As Rhonda sits at a gas station, she witnessing a bizarre kidnapping. Someone in a giant bunny suit leading a young girl to their car and driving away. Upset that she didn’t do anything to stop it, Rhonda joins the search. Each clue she finds brings up her own past, and a friend she lost long ago.
I love how McMahon weaves the two stories, one of the past, one of the present into one story line and I actually thought it worked better in this book than in the other one. And she ‘gets’ children. I love when authors can write a great book about children like this. Stephen King can do it, and McMahon can do it. Yes, I just put them in the same category.
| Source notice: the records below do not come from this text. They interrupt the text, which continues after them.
(* ===== verification/GroupTheorems.v ===== *)
(** * Theorems about the group authority

    The properties of [groups/authority.py] over every reachable registry,
    a concrete scenario (created, joined, committed) on the executable
    primitives that witnesses them, and the two executions in which an
    admission goes wrong. *)

From S2P Require Import Prelude Text Primitives Ids Events GroupAuthority GroupInvariant GroupSpec.

Open Scope Z_scope.

(** ** A concrete scenario

    Identity [n] has the public key made of 32 bytes [n]. *)

Definition key_of (n : Z) : bytes := replicate 32 n.
Definition key_hex_of (n : Z) : string := hexdigest (key_of n).
Definition handle_of (n : Z) : string := default "" (identity_id_for (key_of n)).
Definition fp_of (n : Z) : string := default "" (identity_fingerprint (key_of n)).
Definition sign_as (n : Z) (msg : bytes) : string := b64encode (toy_sign (key_of n) msg).
Definition scenario_draws : list (list Z) := [replicate 12 0].
Definition scenario_gid : string := generate_group_id (replicate 12 0).

Definition create_call : auth_call :=
  Create "s1" "ops" (key_hex_of 1) (sign_as 1 (canonical_create_form "ops" "n")) "n"
    (handle_of 1) "" "mesh-v1" 1000 scenario_draws.

Definition attest_call (n : Z) (session op : string) : auth_call :=
  Attest session scenario_gid (key_hex_of n)
    (sign_as n (canonical_attest_form scenario_gid (fp_of n) "n")) "n" (handle_of n) "" 0 op.

(** Present the head operation and submit its signature by identity [n]. *)
Definition sign_calls (a : Authority) (n : Z) (session op : string) : Authority :=
  let a1 := run_call default_config a (NextTask scenario_gid 0 2000) in
  let canonical := match dget (a_groups a1) scenario_gid with
                   | Some g => from_option op_canonical [] (head (g_ops g))
                   | None => []
                   end in
  run_call default_config a1 (Submit scenario_gid session op (sign_as n canonical) 0 2000).

Definition run_calls (a : Authority) (cs : list auth_call) : Authority :=
  foldl (run_call default_config) a cs.

Definition created : Authority := run_calls empty_authority [create_call].

(** Identity 2 redeemed an invite and attested: its admission waits. *)
Definition awaiting : Authority :=
  run_calls created [BeginJoin scenario_gid "s2" "i" 0; attest_call 2 "s2" "op1"].

(** ... and was presented to the owner. *)
Definition offered : Authority := run_call default_config awaiting (NextTask scenario_gid 0 2000).

Definition scenario_group (a : Authority) : option Group := dget (a_groups a) scenario_gid.

Definition group_in (a : Authority) : Group :=
  default (mkGroup "" "" Gactive "" "" 0 "" [] ∅ 0 [] [] [] 0 None) (scenario_group a).

Definition offered_canonical : bytes :=
  from_option op_canonical [] (head (g_ops (group_in offered))).

Definition owner_call : auth_call :=
  Submit scenario_gid "s1" "op1" (sign_as 1 offered_canonical) 0 2000.

(** ... and the owner signed. *)
Definition joined : Authority := run_call default_config offered owner_call.

Definition statuses (a : Authority) : option (list (string * MemberStatus)) :=
  (λ g, (λ m, (m_fingerprint m, m_status m)) <$> roster g) <$> scenario_group a.

Example scenario_statuses :
  statuses joined = Some [(fp_of 1, ACTIVE); (fp_of 2, ACTIVE)].
Proof. vm_compute. reflexivity. Qed.

Lemma run_calls_reachable a cs :
  auth_reachable default_config a → Forall call_ok cs →
  auth_reachable default_config (run_calls a cs).
Proof.
  intros Ha H. revert a Ha. induction H as [|c cs Hc _ IH]; intros a Ha; [done|]. simpl.
  apply IH. eapply rtc_r; [exact Ha|]. by constructor.
Qed.

Lemma created_reachable : auth_reachable default_config created.
Proof.
  apply run_calls_reachable; [apply rtc_refl|]. repeat constructor; unfold draw_ok; lia.
Qed.

Lemma awaiting_reachable : auth_reachable default_config awaiting.
Proof. apply run_calls_reachable; [apply created_reachable|]. by repeat constructor. Qed.

Lemma offered_reachable : auth_reachable default_config offered.
Proof. eapply rtc_r; [exact awaiting_reachable|]. apply auth_step_call. exact I. Qed.

Lemma sign_calls_reachable a n session op :
  auth_reachable default_config a → auth_reachable default_config (sign_calls a n session op).
Proof.
  intros H. unfold sign_calls. eapply rtc_r; [eapply rtc_r; [exact H|]|]; by constructor.
Qed.

(** The owner's signature is one call on the state that offered it. *)
Lemma joined_step : auth_step default_config offered joined.
Proof. unfold joined. apply auth_step_call. exact I. Qed.

Lemma joined_reachable : auth_reachable default_config joined.
Proof. eapply rtc_r; [exact offered_reachable|exact joined_step]. Qed.

(** ** Refinement and invariants *)

Section theorems.
Context {P : Primitives} {L : PrimitiveLaws P} (cfg : Config).

Lemma run_call_refines a c :
  authority_inv a → call_ok c → areg_step (abs_reg a) (abs_reg (run_call cfg a c)).
Proof.
  intros A Hc. destruct c; cbn [run_call call_ok] in *;
    eauto using create_group_step, submit_signature_step;
    apply quiet_areg; eauto using begin_join_quiet, cancel_pending_join_quiet, attest_quiet,
      request_leave_quiet, request_remove_quiet, request_dissolve_quiet, next_sign_task_quiet,
      sweep_quiet, disbind_session_quiet.
Qed.

(** C1: The authority refines the abstract registry: from every reachable
    state every call, successful or not, is a step of the abstract
    machine. It leaves all open groups as they are (owner, owner key,
    epoch, active identities), or creates one group at epoch 1 whose only
    active identity is its owner, or applies to one group one event that
    its signer may sign, with the epoch going up by exactly one. *)
Theorem authority_refines_registry a a' :
  auth_reachable cfg a → auth_step cfg a a' → areg_step (abs_reg a) (abs_reg a').
Proof. intros A%reachable_inv [c Hc]. by apply run_call_refines. Qed.

(** C2: On every reachable state a hosted group reserves at most eight
    seats (active members, candidates and pending redemptions together),
    queues at most eight operations of which only the head was presented,
    keeps at most sixteen events whose epochs are consecutive and end at
    the current one, and its owner is an active OWNER on the roster with
    the key the group was created with. *)
Theorem reachable_group_bounds a gid g :
  auth_reachable cfg a → dget (a_groups a) gid = Some g →
  g_group_id g = gid ∧ 1 <= g_epoch g ∧
  (reserved_count g <= MAX_GROUP_MEMBERS)%nat ∧
  (length (g_ops g) <= GROUP_MAX_PENDING_OPS)%nat ∧
  Forall (λ o, op_awaiting o = None) (tail (g_ops g)) ∧
  (length (g_events g) <= GROUP_EVENTS_KEPT)%nat ∧
  (∀ e, last (g_events g) = Some e → ev_epoch e = g_epoch g) ∧
  (∀ i e e', g_events g !! i = Some e → g_events g !! S i = Some e' →
     ev_epoch e' = ev_epoch e + 1) ∧
  (∃ m, lookup_member g (g_owner g) = Some m ∧ m_fingerprint m = g_owner g ∧
     m_status m = ACTIVE ∧ m_role m = OWNER ∧ m_public_key_hex m = g_owner_key g).
Proof.
  intros A%reachable_inv Hg. destruct (ai_inv a A _ _ Hg) as [Hid I].
  assert (Hev : ∀ i e, g_events g !! i = Some e →
    ev_epoch e = g_epoch g - Z.of_nat (length (g_events g)) + 1 + Z.of_nat i).
  { intros i e He. assert (Hi : (ev_epoch <$> g_events g) !! i = Some (ev_epoch e))
      by (by rewrite list_lookup_fmap, He).
    rewrite (gi_events g I) in Hi. apply lookup_seqZ in Hi. lia. }
  split; [done|]. split; [apply I|]. rewrite (reserved_count_eq g I).
  do 4 (split; [apply I|]). split; [|split].
  - intros e He. rewrite last_lookup in He. pose proof (lookup_lt_Some _ _ _ He).
    apply Hev in He. lia.
  - intros i e e' ->%Hev ->%Hev. lia.
  - destruct (gi_owner g I) as (m & Hm & ?). exists m. split; [done|]. split; [|done].
    by apply (lookup_member_fingerprint g).
Qed.
(* ===== verification/LocalGroups.v ===== *)
(** * The client's view of a group

    [groups/models.py] (members and the epoch-monotonic record) and the
    verifying core of [groups/lifecycle.py]: intake of committed events,
    signing on the relay's request, and adoption of relay snapshots.  The
    registry holds the records themselves; the values a relay sends are
    typed by what the client's parsing makes of each field ([None] for a
    missing or unparsable one).  [datetime.now(UTC)] is an argument. *)

From Stdlib Require Import Ascii.
From S2P Require Import Prelude Text Primitives Ids Events GroupAuthority.

Open Scope Z_scope.

Definition GROUP_DISPLAY_NAME_MAX_LEN : nat := 24.
Definition MAX_GROUP_EVENTS_STORED : nat := GROUP_EVENTS_KEPT.
Definition GROUP_MAX_GROUPS : nat := 32.

(** What [except GroupError] catches. *)
Definition is_group_error (e : GroupError) : bool :=
  match e with
  | AssertionError | PyValueError | ConfigValidationError => false
  | _ => true
  end.

(** ** Members *)

Record GroupMember := mkGM {
  gm_fingerprint : string; gm_handle : string; gm_display_name : string;
  gm_public_key_hex : string; gm_role : GroupRole; gm_joined_epoch : Z;
}.
Lemma init_fields invite_id room_id token_hash created expires mx red st bind url pv kind gid r :
  InviteRecord_init invite_id room_id token_hash created expires mx red st bind url pv kind gid
    = Ok r →
  record_wf r ∧ ir_created_at r < ir_expires_at r ∧ 1 <= ir_max_redemptions r ∧
  0 <= ir_redemptions r <= ir_max_redemptions r ∧ ir_state r = st.
Proof.
  unfold InviteRecord_init. intros H.
  apply bind_Ok in H as ([] & H1 & H). apply bind_Ok in H as (room & H2 & H).
  apply bind_Ok in H as ([] & H3 & H). apply bind_Ok in H as ([] & H4 & H).
  apply bind_Ok in H as ([] & H5 & H). apply bind_Ok in H as ([] & H6 & H). simplify_eq/=.
  split.
  - unfold record_wf, copy, InviteRecord_init. simpl. rewrite H1. simpl.
    destruct (decide (kind = "group")) as [->|Hk]; apply bind_Ok in H2 as ([] & H2 & ?);
      simplify_eq; rewrite H2; simpl; rewrite H3; simpl; rewrite H4; simpl; rewrite H5; simpl;
      rewrite H6; done.
  - apply guard_or_Ok in H3, H4, H5. breflect. split; [lia|]. split; [lia|]. by split; [lia|].
Qed.

Lemma transition_wf r target r' o :
  record_wf r → transition r target = (o, r') → record_wf r'.
Proof.
  intros Hwf H. unfold transition in H. case_match; simplify_eq; [|done].
  unfold record_wf, copy, set_state in *. destruct r. simpl in *. unfold InviteRecord_init in *.
  repeat (apply bind_Ok in Hwf as (? & Hx & Hwf); rewrite Hx; clear Hx; simpl). congruence.
Qed.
Somehow with the book being set completely in real life, McMahon spins a fairy tale. That’s amazing and I want to learn how to do it. I think it comes from having half the story be told by children, because children see a fairy tale more easily than adults. I also loved that the play the kids were doing was Peter Pan. There were just so many perfect things about this book. The interactions between the kids were a perfect display of what life is like at that age. Maybe I am a little extra loving of the book because the girls in the flashbacks were almost exactly the age I would have been. One of the dates in the book is the day I turned 11. I can see this being my story and that is why it is so amazing. McMahon has displayed a totally believable snatch of life.
I enjoyed the parts that took place in the ‘now’ a little more in this book because they were a little cut and dry. My only complaint about ‘Don’t Breathe a Word’ was that it doesn’t quite commit to whether the magical parts of the book are real or not. It left me wondering and I wish it hadn’t. In this book it’s very clear what is going on and how it ties back to all the childhood events.
Overall, a great book. I can’t wait to read the other two.